Stupid people make stupid things profitable.
This bill could still die. Call your Congressional office. The staff is still there, very tired, and answering the phone.
(Note: I define 'spam' as not just dodgy commercial email from Penis Pill Ltd or Pyramid Scheme Inc or whomever, and not just UCE from any business in general, but as bulk email unrequested by the recipient. Full stop.)
The US-originating spammers already use open proxies, r00ted cablemodem boxes and other funness to market their sites, generally hosted on dodgy ISPs in the Far East (China especially) using fake WHOIS registrations and idiotic registrars (VeriSign et al). You really think this law is going to stop these people? There's no trail of proof with these guys.
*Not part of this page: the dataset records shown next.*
(** The three ways a query is classified, with the tests that lead there. *)
Inductive classified (user_query : string) : Intent -> Prop :=
| IsListCities :
    is_city_list_query (normalize user_query) = true ->
    classified user_query ListCities
| IsHotels (prefix : string) :
    prefix = "hotels in " \/ prefix = "find hotels in " ->
    is_city_list_query (normalize user_query) = false ->
    startswith (normalize user_query) prefix = true ->
    classified user_query (HotelsByLocation (strip (replace (normalize user_query) prefix "")))
| IsUnclassified :
    is_city_list_query (normalize user_query) = false ->
    startswith (normalize user_query) "hotels in " = false ->
    startswith (normalize user_query) "find hotels in " = false ->
    classified user_query (Unclassified user_query).

(** *** States and traces *)

(** The state after the events [evs]. *)
Definition logged (s : state) (evs : list event) : state :=
  mkState (next_conn s) (open_conns s) (trace s ++ evs)%list.

(** The handle [c] opened, used and closed, with the events of one
    lookup on it; [note] is the line the lookup prints. *)
Definition after_lookup (s : state) (sql : string) (params : list string)
    (note : event) : state :=
  let c := next_conn s in
  mkState (S c)
          (filter (fun c' => negb (Nat.eqb c' c)) (open_conns s))
          (trace s ++ [EvConnect (Some c); EvCursor c; EvExecute c sql params;
                       EvCursorExit c; note; EvClose c])%list.

(** The events of a lookup after the opening of connection [c]. *)
Definition lookup_events (c : connection) (sql : string) (params : list string)
    (note : event) : list event :=
  [EvCursor c; EvExecute c sql params; EvCursorExit c; note; EvClose c].

(** The events that are printed lines. *)
Definition is_print (e : event) : bool :=
  match e with
  | EvStdout _ | EvStderr _ => true
  | _ => false
  end.
Lemma recall_step_confusion pairs tp fn :
  foldl recall_step (tp, fn) pairs
  = (tp + true_positives pairs, fn + false_negatives pairs).
Proof.
  unfold true_positives, false_negatives.
  revert tp fn. induction pairs as [|[label prediction] pairs IH]; intros tp fn.
  - simpl. f_equal; lia.
  - simpl foldl. rewrite !filter_cons. simpl.
    destruct (decide (label = 1)) as [->|Hl];
      [destruct (decide (prediction = 1)) as [->|Hp]|]; rewrite IH;
      repeat case_decide; try tauto; simpl length; f_equal; lia.
Qed.

Lemma true_positives_nonneg pairs : 0 ≤ true_positives pairs.
Proof. unfold true_positives. lia. Qed.

Lemma false_positives_nonneg pairs : 0 ≤ false_positives pairs.
Proof. unfold false_positives. lia. Qed.

Lemma false_negatives_nonneg pairs : 0 ≤ false_negatives pairs.
Proof. unfold false_negatives. lia. Qed.

(** The loops of [recall] and [precision] are one loop with the roles of its
    two arguments exchanged. *)
Lemma recall_step_swap c labels predictions :
  foldl recall_step c (zip labels predictions)
  = foldl precision_step c (zip predictions labels).
Proof.
  revert c predictions.
  induction labels as [|l labels IH]; intros c [|p predictions]; try done.
  simpl. rewrite <-IH.
  assert (recall_step c (l, p) = precision_step c (p, l)) as ->; [|done].
  destruct c as [tp fn]. unfold recall_step, precision_step.
  by repeat case_decide.
Qed.

Lemma zip_app_longer_l {A B} (l e : list A) (k : list B) :
  length l = length k → zip (l ++ e) k = zip l k.
Proof.
  revert k. induction l as [|x l IH]; intros [|y k] Hlen; try done.
  - by destruct e.
  - simpl. f_equal. apply IH. by injection Hlen.
Qed.

Lemma zip_app_longer_r {A B} (l : list A) (k e : list B) :
  length l = length k → zip l (k ++ e) = zip l k.
Proof.
  revert k. induction l as [|x l IH]; intros [|y k] Hlen; try done.
  simpl. f_equal. apply IH. by injection Hlen.
Qed.

Lemma positive_class_step (step : Z * Z → Z * Z → Z * Z) c labels predictions :
  (∀ c l p, step c (positive_class l, positive_class p) = step c (l, p)) →
  foldl step c (zip (positive_class <$> labels) (positive_class <$> predictions))
  = foldl step c (zip labels predictions).
Proof.
  intros Hstep. revert c predictions.
  induction labels as [|l labels IH]; intros c [|p predictions]; try done.
  simpl. by rewrite Hstep, IH.
Qed.

Lemma precision_step_positive_class c l p :
  precision_step c (positive_class l, positive_class p) = precision_step c (l, p).
Proof.
  destruct c as [tp fp]. unfold precision_step, positive_class.
  by repeat case_decide.
Qed.

Lemma recall_step_positive_class c l p :
  recall_step c (positive_class l, positive_class p) = recall_step c (l, p).
Proof.
  destruct c as [tp fn]. unfold recall_step, positive_class.
  by repeat case_decide.
Qed.

End Confusion.

(** X8. The counters of the two loops are cells of the confusion matrix of
    the zipped pairs: [precision] divides the true positives by the true
    plus the false positives, [recall] divides the same true positives by
    the true positives plus the false negatives. *)
Theorem counters_are_confusion_cells labels predictions :
  precision_counts labels predictions
    = (true_positives (zip labels predictions),
       false_positives (zip labels predictions)) ∧
  recall_counts labels predictions
    = (true_positives (zip labels predictions),
       false_negatives (zip labels predictions)) ∧
  precision labels predictions
    = true_div (true_positives (zip labels predictions))
        (true_positives (zip labels predictions)
         + false_positives (zip labels predictions)) ∧
  recall labels predictions
    = true_div (true_positives (zip labels predictions))
        (true_positives (zip labels predictions)
         + false_negatives (zip labels predictions)).
Proof.
  unfold precision, recall, precision_counts, recall_counts.
  by rewrite precision_step_confusion, recall_step_confusion, !Z.add_0_l.
Qed.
Only the idiots will go to jail, and that's if the government can be bothered prosecuting; a good comparison is fax.com, which is illegal (and knows it) but still keeps on running, flipping the bird at the FTC.
(In the UK, we're getting a fudge of a spam law; spam to consumers is banned, but spam to businesses is just fine. Even that's better than this thing.)
And besides, just banning 'fraudulent' spam will mean that people will just spam 'legitimately'. "This is a commercial advertisment as specified by the CAN SPAM act (S.823). Therefore, it is not spam since we provide the following add-your-name-to-our-billions-CDs^Wremove link." We already had that with S.1618 and that didn't even become law.
This bill is a disaster waiting to happen, just designed to let the DMA open the floodgates; so therefore, be prepared for a wave of 'legitimate' spam from every business you can think of (given their 'get out of jail free' card.) Won't be fraudulent, won't be forged. Will be spam, but the government won't care.
I didn't read the bill enough to see whether it prevented us from blocking them, but let's hope it doesn't; even then, it'll be a whack-a-mole worse than Sanford Wallace at his peak.